For a week leading up to Christmas, 200 students in kindergarten through fourth grade collected socks, gloves, hats, scarves, granola bars, cough drops and lip balm to put in boxes that were delivered to the homeless. Some of the children made greeting cards.

At the end of the week, about 50 fourth-graders assembled the boxes for the men and women they had never met who had fallen on hard times.

Grassroots efforts like Wylandville Elementary’s are a boost to area agencies that help the homeless, and several Washington County groups and organizations have pitched in over the years.

“It’s huge,” said Laura Vincenti, executive director of Family Promise of Southwestern Pennsylvania. “It provides much-needed resources and supplies for us. All of us who are working with the homeless are a skeleton, and when somebody steps up and completes a project that we don’t have an ability to pay for, it’s enormous.”

At Chartiers Hill United Presbyterian Church, a group called the Mat Makers knits sleeping mats for the homeless from plastic bags. It takes about 500 to 700 bags – and more than 30 hours – to make one waterproof mat. The mats are donated to the City Mission and Operation Safety Net in Pittsburgh. Country Meadows employees also have made mats.

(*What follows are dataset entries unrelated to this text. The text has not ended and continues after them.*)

(** * Portfolio site client logic (js/main.js): a shallow embedding

  The development follows the layout of [class PortfolioApp]: JavaScript
  strings and the pattern matcher used by the contact form, the field and
  form validators, the theme store, the project gallery loader, the contact
  submission handler, the navigation highlighter and finally the frame
  scheduler shared by the scroll throttle and the particle scene. *)

From Stdlib Require Import ZArith NArith Ascii String List Bool Lia.
From stdpp Require Import base decidable option list gmap strings.
Import ListNotations.

Local Open Scope N_scope.

(* ===================================================================== *)
(** ** JavaScript strings *)
(* ===================================================================== *)

Module JsString.

(** A JavaScript string is a sequence of UTF-16 code units. *)
Definition code_unit := N.
Definition jsstring := list code_unit.

(** Source literals are plain ASCII; [lit] turns one into code units. *)
Definition lit (s : string) : jsstring :=
  map N_of_ascii (list_ascii_of_string s).

(** ECMAScript WhiteSpace and LineTerminator code points: the characters
    removed by [String.prototype.trim] and matched by the class [\s]. *)
Definition is_js_space (c : code_unit) : bool :=
  (c =? 0x09) || (c =? 0x0A) || (c =? 0x0B) || (c =? 0x0C) || (c =? 0x0D)
  || (c =? 0x20) || (c =? 0xA0) || (c =? 0x1680)
  || ((0x2000 <=? c) && (c <=? 0x200A))
  || (c =? 0x2028) || (c =? 0x2029) || (c =? 0x202F) || (c =? 0x205F)
  || (c =? 0x3000) || (c =? 0xFEFF).

Fixpoint trimStart (s : jsstring) : jsstring :=
  match s with
  | [] => []
  | c :: s' => if is_js_space c then trimStart s' else s
  end.

Definition trimEnd (s : jsstring) : jsstring := rev (trimStart (rev s)).

(** [s.trim()] *)
Definition trim (s : jsstring) : jsstring := trimEnd (trimStart s).

(** ToBoolean on a string: only the empty string is falsy. *)
Definition truthy (s : jsstring) : bool :=
  match s with [] => false | _ :: _ => true end.

(** A string made of whitespace only (the empty string included). *)
Definition all_space (s : jsstring) : Prop :=
  Forall (fun c => is_js_space c = true) s.

End JsString.
Export JsString.

(* ===================================================================== *)
(** ** Regular expressions over code units *)
(* ===================================================================== *)

Module Regex.

(** The fragment of the pattern language the source uses: character
    classes, concatenation and [+] (with alternation and [*] to close the
    derivative construction).  A pattern written [/^...$/] without flags is
    matched against the whole string, code unit by code unit. *)
Inductive regex : Type :=
| RNone
| REps
| RClass (p : code_unit -> bool)
| RSeq (r1 r2 : regex)
| RAlt (r1 r2 : regex)
| RStar (r : regex).

Definition RPlus (r : regex) : regex := RSeq r (RStar r).

(** Declarative meaning of a pattern. *)
Inductive matches : regex -> jsstring -> Prop :=
| MEps : matches REps []
| MClass p c : p c = true -> matches (RClass p) [c]
| MSeq r1 r2 s1 s2 : matches r1 s1 -> matches r2 s2 -> matches (RSeq r1 r2) (s1 ++ s2)
| MAltL r1 r2 s : matches r1 s -> matches (RAlt r1 r2) s
| MAltR r1 r2 s : matches r2 s -> matches (RAlt r1 r2) s
| MStarNil r : matches (RStar r) []
| MStarCons r s1 s2 : matches r s1 -> matches (RStar r) s2 -> matches (RStar r) (s1 ++ s2).

Fixpoint nullable (r : regex) : bool :=
  match r with
  | RNone => false
  | REps => true
  | RClass _ => false
  | RSeq r1 r2 => nullable r1 && nullable r2
  | RAlt r1 r2 => nullable r1 || nullable r2
  | RStar _ => true
  end.

Fixpoint deriv (c : code_unit) (r : regex) : regex :=
  match r with
  | RNone => RNone
  | REps => RNone
  | RClass p => if p c then REps else RNone
  | RSeq r1 r2 =>
      if nullable r1 then RAlt (RSeq (deriv c r1) r2) (deriv c r2)
      else RSeq (deriv c r1) r2
  | RAlt r1 r2 => RAlt (deriv c r1) (deriv c r2)
  | RStar r1 => RSeq (deriv c r1) (RStar r1)
  end.

(** [regex.test(s)] for a fully anchored pattern. *)
Fixpoint test (r : regex) (s : jsstring) : bool :=
  match s with
  | [] => nullable r
  | c :: s' => test (deriv c r) s'
  end.

End Regex.
Export Regex.

(* ===================================================================== *)
(** ** Document elements *)
(* ===================================================================== *)

Module Dom.

(** An element as far as the scripts look at it: its class token list and
    its text content. *)
Record element := mkElement {
  classList : gset string;
  textContent : jsstring
}.

(** [classList.add], [classList.remove], [classList.contains] *)
Definition add (tok : string) (e : element) : element :=
  mkElement ({[tok]} ∪ classList e) (textContent e).

Definition remove (tok : string) (e : element) : element :=
  mkElement (classList e ∖ {[tok]}) (textContent e).

Definition contains (tok : string) (e : element) : bool :=
  bool_decide (tok ∈ classList e).

Definition set_textContent (t : jsstring) (e : element) : element :=
  mkElement (classList e) t.

Inductive tag := Input | Textarea.

(** A form control ([input] or [textarea]) of the contact form. [node] is
    the control seen as an element; [nextElementSibling] is the element
    that follows it in its parent, if any (a label or feedback element,
    not itself a control). *)
Record control := mkControl {
  tagName : tag;
  type : string;
  required : bool;
  name : string;
  id : string;
  value : jsstring;
  defaultValue : jsstring;
  node :> element;
  nextElementSibling : option element
}.

Definition with_node (f : control) (e : element) : control :=
  mkControl (tagName f) (type f) (required f) (name f) (id f) (value f)
          (defaultValue f) e (nextElementSibling f).

Definition with_sibling (f : control) (s : option element) : control :=
  mkControl (tagName f) (type f) (required f) (name f) (id f) (value f)
          (defaultValue f) (node f) s.

Definition with_value (f : control) (v : jsstring) : control :=
  mkControl (tagName f) (type f) (required f) (name f) (id f) v
          (defaultValue f) (node f) (nextElementSibling f).

End Dom.
Export Dom.

(* ===================================================================== *)
(** ** Contact form validation *)
(* ===================================================================== *)

Module Validation.

(** [[^\s@]] *)
Definition not_space_at (c : code_unit) : bool :=
  negb (is_js_space c || (c =? 0x40)).

Definition is_unit (k : code_unit) (c : code_unit) : bool := c =? k.

(** [/^[^\s@]+@[^\s@]+\.[^\s@]+$/] *)
Definition emailRegex : regex :=
  RSeq (RPlus (RClass not_space_at))
    (RSeq (RClass (is_unit 0x40))
      (RSeq (RPlus (RClass not_space_at))
        (RSeq (RClass (is_unit 0x2E))
          (RPlus (RClass not_space_at))))).

(** What the pattern asks of a string: [local@domain.tail], the three
    parts non-empty and free of whitespace and of [@]. *)
Definition email_shape (s : jsstring) : Prop :=
  exists l d t,
    s = l ++ 0x40 :: d ++ 0x2E :: t /\ l <> [] /\ d <> [] /\ t <> [] /\
    Forall (fun c => not_space_at c = true) (l ++ d ++ t).

Definition msg_required : jsstring := lit "This field is required.".
Definition msg_email : jsstring := lit "Please enter a valid email address.".

(** The locals [isValid] and [message] of [validateField] once its first
    conditional (lines 298-307) has run. *)
Definition validateField_verdict (field : control) : bool * jsstring :=
  let value := trim (value field) in
  if required field && negb (truthy value) then (false, msg_required)
  else if String.eqb (type field) "email" && truthy value then
    if negb (test emailRegex value) then (false, msg_email)
    else (true, [])
  else (true, []).

(** The feedback branch: the message is written only to a next sibling
    that carries the class [invalid-feedback]. *)
Definition write_feedback (message : jsstring) (fb : option element) : option element :=
  match fb with
  | Some feedback =>
      if contains "invalid-feedback" feedback
      then Some (set_textContent message feedback)
      else Some feedback
  | None => None
  end.

(** [validateField(field)]: the returned flag and the field as the call
    leaves it. *)
Definition validateField (field : control) : bool * control :=
  let '(isValid, message) := validateField_verdict field in
  if isValid then
    (isValid, with_node field (add "is-valid" (remove "is-invalid" field)))
  else
    let field1 := with_node field (add "is-invalid" (remove "is-valid" field)) in
    (isValid, with_sibling field1 (write_feedback message (nextElementSibling field1))).

(** The selector [input[required], textarea[required]]. *)
Definition required_control (f : control) : bool :=
  match tagName f with
  | Input => required f
  | Textarea => required f
  end.

(** The [inputs.forEach] loop of [validateForm]; [isValid] is the flag the
    callback closes over. The form is the list of its controls in document
    order. *)
Fixpoint validateForm_each (inputs : list control) (isValid : bool) : bool * list control :=
  match inputs with
  | [] => (isValid, [])
  | input :: rest =>
      if required_control input then
        let '(ok, input') := validateField input in
        let isValid' := if negb ok then false else isValid in
        let '(r, rest') := validateForm_each rest isValid' in
        (r, input' :: rest')
      else
        let '(r, rest') := validateForm_each rest isValid in
        (r, input :: rest')
  end.

Definition validateForm (form : list control) : bool * list control :=
  validateForm_each form true.

(** What one turn of that loop does to a control. *)
Definition validated (f : control) : control :=
  if required_control f then snd (validateField f) else f.

End Validation.
Export Validation.

(* ===================================================================== *)
(** ** Theme store *)
(* ===================================================================== *)

Module Theme.

Inductive timer := ClearBodyTransition.

(** What the theme code reads and writes: the app's [currentTheme], the
    [data-theme] attribute of the root element, the local storage area, the
    class names of the toggle icons, the body's transition style and the
    pending [setTimeout] calls (delay in ms). *)
Record store := mkStore {
  currentTheme : string;
  data_theme : option string;
  localStorage : gmap string string;
  themeIcons : list string;
  bodyTransition : string;
  timeouts : list (nat * timer)
}.

Definition theme_key : string := "portfolio-theme".

(** [localStorage.getItem(k) || 'dark']: a missing item is [null] and an
    empty string is falsy. *)
Definition getItem_or_dark (ls : gmap string string) : string :=
  match ls !! theme_key with
  | Some s => if String.eqb s "" then "dark" else s
  | None => "dark"
  end.

Definition setTheme (theme : string) (st : store) : store :=
  mkStore theme (Some theme) (<[theme_key := theme]> (localStorage st))
          (map (fun _ => if String.eqb theme "dark" then "bi bi-sun"
                         else "bi bi-moon-stars") (themeIcons st))
          (bodyTransition st) (timeouts st).

Definition toggleTheme (st : store) : store :=
  let newTheme := if String.eqb (currentTheme st) "dark" then "light" else "dark" in
  let st1 := setTheme newTheme st in
  mkStore (currentTheme st1) (data_theme st1) (localStorage st1) (themeIcons st1)
          "all 0.3s ease" (timeouts st1 ++ [(300%nat, ClearBodyTransition)]).

Definition setupTheme (st : store) : store :=
  let savedTheme := getItem_or_dark (localStorage st) in
  setTheme savedTheme st.

(** The store as the constructor leaves it, over a given storage area. *)
Definition fresh (ls : gmap string string) (icons : list string) : store :=
  mkStore "dark" None ls icons "" [].

End Theme.
Export Theme.

(* ===================================================================== *)
(** ** Project gallery *)
(* ===================================================================== *)

Module Projects.

Local Set Warnings "-register-all".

A ninth-grader at Upper St. Clair, Hannah Wilding, has organized a project with her Youth Sewing Ministry at St. Louise de Marillac Catholic Church for Family Promise. The group is making tote bags, and the seventh-grade religious education classes there will fill the totes with toiletries. The sewing group also has made blankets for families at Family Promise.

Those acts of kindness often make the homeless struggling to get back on their feet realize that they are not alone, and can make their journey toward independence less difficult.

Volunteering for WeCare has given Mallory Rogers, a junior at Trinity High School, a different perspective of the homeless.

After spending time with the homeless men and women at WeCare, Rogers was struck by how much they had in common with her friends and family. During conversations, they would show her pictures of their grandchildren, talk about the Pittsburgh Steelers and Penguins, and share stories about their hopes and how they ended up homeless.

Like Hessler, Rogers organized a drive, sponsored by the junior class, for WeCare at Christmastime. For a month-and-a-half, students brought in jeans, sweatshirts, hand warmers and other items, and placed them in collection boxes set up in the math teachers’ classrooms.

She, too, wants to raise awareness about the plight of the homeless.

“I always knew there were homeless people, but I didn’t realize how close to me they lived. I don’t think many students realize that,” said Rogers. “The biggest thing I learned has been not to look at the face value of something. You have to look beneath the surface of the homeless.”